The National Federation of the Blind Supports Litigation Brought by Brown, Goldstein & Levy, LLP, and Disability Rights Ohio
Three long-time employees of Seneca Re-Ad, a workshop in Fostoria that acts as the Sampling Division for the manufacturer Roppe Corporation, are hoping to gain an equal chance to do their jobs and access the same advancement, pay and benefit opportunities as other Roppe workers. A lawsuit filed today in the Federal District Court for the Northern District of Ohio by Disability Rights Ohio (DRO) and the Baltimore law firm of Brown, Goldstein & Levy, with support from the National Federation of the Blind, alleges discrimination by Roppe and Seneca Re-Ad with assistance from the Seneca County Board of Developmental Disabilities.
The complaint outlines a number of ways in which Roppe Corporation, an internationally -known flooring manufacturer that reported sales of $72.7 million in 2017, publicly considers Seneca Re-Ad a critical part of its organization but fails to meet its equal employment responsibilities under the Americans with Disabilities Act (ADA). For instance, Roppe clients are often given tours of the organization’s manufacturing facilities, with a stop at what it calls its Sampling Division – the Seneca Re-Ad facility where people with disabilities turn out more than 25 million merchandise samples each year. But these highly productive employees, including plaintiffs Pamela Steward, Mark Felton and Ralph (Joe) Magers, are not paid the prevailing wage offered to other Roppe employees, are denied robust cross-training and the chance to advance through the company and receive the same benefits, including health insurance, vacation time or retirement plans.
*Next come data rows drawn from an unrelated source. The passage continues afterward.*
(* ===== verification/JournalData.v ===== *)
(** * The device-job journal: tables and entries

    [journal.rs], [journal_lan.rs], [journal_card.rs], [journal_card_balance.rs]
    of [src/crates/devbridge-client/src/device_jobs]: the four tables of
    [device-journal.db], the states, and the [Table] record through which the
    state machine serves the Odoo jobs and the LAN jobs with the same code - as
    the source's [struct Table] does.  The columns both job tables share are a
    [Progress]. *)

From Stdlib Require Import ZArith String.
From S2P Require Import Prelude RustStd Core Sqlite Json DeviceApi.
#[local] Open Scope Z_scope.

Definition PRUNE_AFTER_DAYS : Z := 400.

Definition lan_job_id (row_id : Z) : Z := - row_id.
Definition is_lan_job (job_id : Z) : bool := job_id <? 0.

(** ** States *)

Inductive JState := Received | Executing | SDone | JFailed | SIndeterminate.
#[export] Instance JState_eq_dec : EqDecision JState.
Proof. solve_decision. Defined.

Definition jstate_as_str (s : JState) : string :=
  match s with
  | Received => "received" | Executing => "executing" | SDone => "done"
  | JFailed => "failed" | SIndeterminate => "indeterminate"
  end.
Definition jstate_parse (s : string) : option JState :=
  if s =t? "received" then Some Received
  else if s =t? "executing" then Some Executing
  else if s =t? "done" then Some SDone
  else if s =t? "failed" then Some JFailed
  else if s =t? "indeterminate" then Some SIndeterminate
  else None.
Definition is_final (s : JState) : bool :=
  match s with SDone | JFailed => true | _ => false end.

Inductive Report := RNone | ROwed | RSent.
#[export] Instance Report_eq_dec : EqDecision Report.
Proof. solve_decision. Defined.
Definition report_code (r : Report) : Z := match r with RNone => 0 | ROwed => 1 | RSent => 2 end.
Definition report_from_code (c : Z) : Report :=
  if c =? 1 then ROwed else if c =? 2 then RSent else RNone.

(** ** Rows *)

Record Progress := mkProgress {
  p_state : string;
  p_result : option string;
  p_error_code : option string;
  p_error_text : option string;
  p_attempts : Z;
  p_received_at : string;
  p_updated_at : string;
  p_contact_at : option string;
}.

Record OdooRow := mkOdooRow {
  o_job_id : Z;
  o_job_type : string;
  o_client_uuid : string;
  o_kasa_id : option Z;
  o_kasa_name : string;
  o_pos_order : string;
  o_payload : string;
  o_created_at : string;
  o_claimed_at : string;
  o_progress : Progress;
  o_acked : Z;
  o_ack_note : option string;
  o_report : Z;
}.

Record LanRow := mkLanRow {
  l_id : Z;
  l_kasa_id : Z;
  l_client_uuid : string;
  l_job_type : string;
  l_pos_order : string;
  l_payload : string;
  l_progress : Progress;
  l_reported : Z;
  l_report_note : option string;
  l_odoo_job_id : option Z;
}.

Record CardRow := mkCardRow {
  c_job_id : Z;
  c_terminal_ip : string;
  c_amount_minor : Z;
  c_baseline_seq : option Z;
  c_contact_at : string;
  c_authorized_at : option string;
  c_trans_seq : option Z;
  c_auth_result : option string;
  c_auth_ack : Z;
  c_auth_ack_note : option string;
  c_ended_at : option string;
  c_person_reason : option string;
  c_tx_type : Z;
  c_target_seq : option Z;
}.

Record BalanceRow := mkBalanceRow {
  b_id : Z;
  b_terminal_ip : string;
  b_local_date : string;
  b_source : string;
  b_job_id : option Z;
  b_contact_at : string;
  b_outcome : option string;
  b_result : option string;
}.

(** The database: the rows of each table, and the highest id AUTOINCREMENT
    handed out in the two tables that use it. *)
Record JTables := mkJTables {
  device_jobs : list OdooRow;
  lan_jobs : list LanRow;
  lan_seq : Z;
  card_payments : list CardRow;
  card_balances : list BalanceRow;
  balance_seq : Z;
}.

Definition Journal `{Chrono} : Type := Db JTables.
Definition JM `{Chrono} (A : Type) : Type := SqlM JTables A.

Definition put_device_jobs (rows : list OdooRow) (d : JTables) : JTables :=
  {| device_jobs := rows; lan_jobs := lan_jobs d; lan_seq := lan_seq d;
     card_payments := card_payments d; card_balances := card_balances d;
     balance_seq := balance_seq d |}.
Definition put_lan_jobs (rows : list LanRow) (d : JTables) : JTables :=
  {| device_jobs := device_jobs d; lan_jobs := rows; lan_seq := lan_seq d;
     card_payments := card_payments d; card_balances := card_balances d;
     balance_seq := balance_seq d |}.
Definition put_lan_seq (n : Z) (d : JTables) : JTables :=
  {| device_jobs := device_jobs d; lan_jobs := lan_jobs d; lan_seq := n;
     card_payments := card_payments d; card_balances := card_balances d;
     balance_seq := balance_seq d |}.
Definition put_cards (rows : list CardRow) (d : JTables) : JTables :=
  {| device_jobs := device_jobs d; lan_jobs := lan_jobs d; lan_seq := lan_seq d;
     card_payments := rows; card_balances := card_balances d; balance_seq := balance_seq d |}.
Definition put_balances (rows : list BalanceRow) (n : Z) (d : JTables) : JTables :=
  {| device_jobs := device_jobs d; lan_jobs := lan_jobs d; lan_seq := lan_seq d;
     card_payments := card_payments d; card_balances := rows; balance_seq := n |}.

Definition set_odoo (p : Progress) (acked : Z) (note : option string) (report : Z) (r : OdooRow)
    : OdooRow :=
  {| o_job_id := o_job_id r; o_job_type := o_job_type r; o_client_uuid := o_client_uuid r;
     o_kasa_id := o_kasa_id r; o_kasa_name := o_kasa_name r; o_pos_order := o_pos_order r;
     o_payload := o_payload r; o_created_at := o_created_at r; o_claimed_at := o_claimed_at r;
     o_progress := p; o_acked := acked; o_ack_note := note; o_report := report |}.
Definition set_lan (p : Progress) (reported : Z) (note : option string) (odoo : option Z)
    (r : LanRow) : LanRow :=
  {| l_id := l_id r; l_kasa_id := l_kasa_id r; l_client_uuid := l_client_uuid r;
     l_job_type := l_job_type r; l_pos_order := l_pos_order r; l_payload := l_payload r;
     l_progress := p; l_reported := reported; l_report_note := note; l_odoo_job_id := odoo |}.

(** ** [struct Table]: one journal table of the shared state machine *)

Record Table := mkTable {
  t_row : Type;
  t_name : string;
  t_rows : JTables → list t_row;
  t_put : list t_row → JTables → JTables;
  t_id : t_row → Z;
  t_progress : t_row → Progress;
  t_set : Progress → t_row → t_row;
  t_owe_outcome : t_row → t_row;
  t_owe_unknown : t_row → t_row;
}.

Definition ODOO_TABLE : Table := {|
  t_name := "device_jobs";
  t_rows := device_jobs; t_put := put_device_jobs; t_id := o_job_id; t_progress := o_progress;
  t_set := λ p r, set_odoo p (o_acked r) (o_ack_note r) (o_report r) r;
  (* acked = 0, ack_note = NULL *)
  t_owe_outcome := λ r, set_odoo (o_progress r) 0 None (o_report r) r;
  (* report = CASE WHEN report = 2 THEN 2 ELSE 1 END *)
  t_owe_unknown := λ r, set_odoo (o_progress r) (o_acked r) (o_ack_note r)
                          (if o_report r =? 2 then 2 else 1) r;
|}.
Definition LAN_TABLE : Table := {|
  t_name := "lan_jobs";
  t_rows := lan_jobs; t_put := put_lan_jobs; t_id := l_id; t_progress := l_progress;
  t_set := λ p r, set_lan p (l_reported r) (l_report_note r) (l_odoo_job_id r) r;
  (* reported = 0, report_note = NULL *)
  t_owe_outcome := λ r, set_lan (l_progress r) 0 None (l_odoo_job_id r) r;
  t_owe_unknown := λ r, r;
|}.

Definition locate (job_id : Z) : Table * Z :=
  if is_lan_job job_id then (LAN_TABLE, - job_id) else (ODOO_TABLE, job_id).

(** [UPDATE <table> SET f WHERE p] *)
Definition update_table (t : Table) (p : t_row t → bool) (f : t_row t → t_row t) (d : JTables)
    : JTables * Z :=
  let '(rows, n) := sql_update p f (t_rows t d) in (t_put t rows d, n).

(** ** Entries *)

Record JournalEntry := mkEntry {
  je_job : DeviceJob;
  je_state : JState;
  je_result : option Value;
  je_error_code : option string;
  je_error_text : option string;
  je_acked : bool;
  je_ack_note : option string;
  je_report : Report;
  je_attempts : Z;
  je_received_at : string;
  je_updated_at : string;
  je_contact_at : option string;
}.

Record LanJob := mkLanJob {
  lj_entry : JournalEntry;
  lj_reported : bool;
  lj_report_note : option string;
  lj_odoo_job_id : option Z;
}.
Definition lj_job_id (j : LanJob) : Z := dj_id (je_job (lj_entry j)).
Definition lj_state (j : LanJob) : JState := je_state (lj_entry j).
Definition report_owed (j : LanJob) : bool := is_final (lj_state j) && negb (lj_reported j).

Record CardPayment := mkCardPayment {
  cp_job_id : Z;
  cp_terminal_ip : string;
  cp_amount_minor : Z;
  cp_baseline_seq : option Z;
  cp_contact_at : string;
  cp_authorized_at : option string;
  cp_trans_seq : option Z;
  cp_auth_result : option Value;
  cp_auth_refused : bool;
  cp_ended_at : option string;
  cp_person_reason : option string;
  cp_tx_type : Z;
  cp_target_seq : option Z;
}.

Record CardBalance := mkCardBalance {
  cb_id : Z;
  cb_terminal_ip : string;
  cb_local_date : string;
  cb_source : string;
  cb_job_id : option Z;
  cb_contact_at : string;
  cb_outcome : option string;
  cb_result : option Value;
}.

Section entries.
Context `{JsonText}.

(** [Option<String>] of JSON text: the inner [None] is text that does not parse. *)
Definition optional_json (t : option string) : option (option Value) :=
  match t with
  | Some text => match json_from_str text with Some v => Some (Some v) | None => None end
  | None => Some None
  end.

(** [None]: an unknown state or text that is not JSON fails the whole read. *)
Definition row_to_entry (r : OdooRow) : option JournalEntry :=
  let p := o_progress r in
  st ← jstate_parse (p_state p);
  res ← optional_json (p_result p);
  pos_order ← json_from_str (o_pos_order r);
  payload ← json_from_str (o_payload r);
  Some {| je_job := {| dj_id := o_job_id r; dj_job_type := o_job_type r;
                       dj_client_uuid := o_client_uuid r; dj_kasa_id := o_kasa_id r;
                       dj_kasa_name := o_kasa_name r; dj_pos_order := pos_order;
                       dj_payload := payload; dj_created_at := o_created_at r;
                       dj_claimed_at := o_claimed_at r |};
          je_state := st; je_result := res; je_error_code := p_error_code p;
          je_error_text := p_error_text p; je_acked := negb (o_acked r =? 0);
          je_ack_note := o_ack_note r; je_report := report_from_code (o_report r);
          je_attempts := p_attempts p; je_received_at := p_received_at p;
          je_updated_at := p_updated_at p; je_contact_at := p_contact_at p |}.

Definition row_to_lan (r : LanRow) : option LanJob :=
  let p := l_progress r in
  st ← jstate_parse (p_state p);
  pos_order ← json_from_str (l_pos_order r);
  payload ← json_from_str (l_payload r);
  res ← optional_json (p_result p);
  Some {| lj_entry :=
            {| je_job := {| dj_id := lan_job_id (l_id r); dj_job_type := l_job_type r;
                            dj_client_uuid := l_client_uuid r; dj_kasa_id := Some (l_kasa_id r);
                            dj_kasa_name := ""; dj_pos_order := pos_order; dj_payload := payload;
                            dj_created_at := p_received_at p; dj_claimed_at := "" |};
               je_state := st; je_result := res; je_error_code := p_error_code p;
               je_error_text := p_error_text p; je_acked := negb (l_reported r =? 0);
               je_ack_note := l_report_note r; je_report := RNone; je_attempts := p_attempts p;
               je_received_at := p_received_at p; je_updated_at := p_updated_at p;
               je_contact_at := p_contact_at p |};
          lj_reported := negb (l_reported r =? 0); lj_report_note := l_report_note r;
          lj_odoo_job_id := l_odoo_job_id r |}.

Definition AUTH_OWED : Z := 1.
Definition AUTH_ACCEPTED : Z := 2.
Definition AUTH_REFUSED : Z := 3.

(** [auth_result] that does not parse reads as absent. *)
Definition row_to_card (r : CardRow) : CardPayment :=
  {| cp_job_id := c_job_id r; cp_terminal_ip := c_terminal_ip r;
     cp_amount_minor := c_amount_minor r; cp_baseline_seq := c_baseline_seq r;
     cp_contact_at := c_contact_at r; cp_authorized_at := c_authorized_at r;
     cp_trans_seq := c_trans_seq r; cp_auth_result := c_auth_result r ≫= json_from_str;
     cp_auth_refused := c_auth_ack r =? AUTH_REFUSED; cp_ended_at := c_ended_at r;
     cp_person_reason := c_person_reason r; cp_tx_type := c_tx_type r;
     cp_target_seq := c_target_seq r |}.

Definition row_to_balance (r : BalanceRow) : CardBalance :=
  {| cb_id := b_id r; cb_terminal_ip := b_terminal_ip r; cb_local_date := b_local_date r;
     cb_source := b_source r; cb_job_id := b_job_id r; cb_contact_at := b_contact_at r;
     cb_outcome := b_outcome r; cb_result := b_result r ≫= json_from_str |}.
End entries.

(** [JournalEntry::kind] *)
Definition entry_kind (e : JournalEntry) : option DeviceKind :=
  for_job_type (dj_job_type (je_job e)).

(** [JournalEntry::owed_ack] *)
Definition owed_ack (e : JournalEntry) : option AckRequest :=
  let job_id := dj_id (je_job e) in
  let text := default "" (je_error_text e) in
  match je_state e with
  | SDone => if je_acked e then None else Some (AckDone job_id (default VNull (je_result e)))
  | JFailed => if je_acked e then None
               else Some (AckFailed job_id (default "" (je_error_code e)) text)
  | SIndeterminate => if bool_decide (je_report e = ROwed)
                      then Some (AckIndeterminate job_id text) else None
  | Received | Executing => None
  end.
Definition heartbeat_due (last : option (string * Instant)) (status : string)
    (interval : Duration) (now : Instant) : bool :=
  match last with
  | None => true
  | Some (sent, at_) => negb (sent =t? status) || (interval <=? saturating_duration_since now at_)
  end.

(** ** [Shared] *)

(** What a worker is doing: its executor runs a job, or is asked about one. *)
Inductive Call :=
| Executing_ (job : DeviceJob) (guard_fired : bool)
| Reconciling (entry : JournalEntry).

(** A call of an executor. *)
Inductive Asked := Executed (job : DeviceJob) | AskedAbout (entry : JournalEntry).

(** A device queue: its items, whether its worker still receives, and what the
    worker is doing. *)
Record Queue := mkQueue { q_items : list WorkItem; q_open : bool; q_call : option Call }.

Record Client `{Chrono} := mkClient {
  journal : Journal;
  queues : DeviceQueue → option Queue;
  reconciling : list Z;
  asked : list Asked;
}.
Definition CM `{Chrono} (A : Type) : Type := M Client string A.

Section source.
Context `{Chrono} `{JsonText} (registry : ExecutorRegistry) (timing : Timing).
The lawsuit further alleges that Ms. Steward, Mr. Felton and Mr. Majors have been denied reasonable accommodations required by the ADA to do their jobs. Ms. Steward has asthma but is not regularly provided with a thirty-cent protective mask to prevent her from inhaling rubber dust, even though she has made weekly requests for one. Mr. Majors is blind and needs the floor tiles for the samples he assembles to be organized by color, but this is not done. Furthermore, he has been provided with only printed training materials, although he has repeatedly requested verbal and tactile training. Mr. Felton has Autism and needs regular breaks to avoid becoming overstimulated and to reorient himself, but he is denied these breaks or is disciplined for taking them. “Roppe Corporation now has an opportunity to lead the way in the manufacturing sector by providing truly integrated employment for the people with disabilities they say they value,” says Disability Rights Ohio Director of Advocacy Kerstin Sjoberg. “We hope Roppe will work with us to create something brand new that would be groundbreaking not only in the Seneca County community, but also in the state of Ohio.”
“The work arrangement in which these three individuals and their coworkers are trapped is a textbook example of virtually everything that is wrong with the segregated model of employment for people with disabilities, which is based on low expectations and erroneous stereotypes,” said Mark Riccobono, President of the National Federation of the Blind. “Roppe Corporation is missing an opportunity to be a model employer of people with disabilities. Instead, the company appears to be willing to exploit them for cheap labor, while both it and Seneca County officials shamelessly tout that exploitation as a public good.”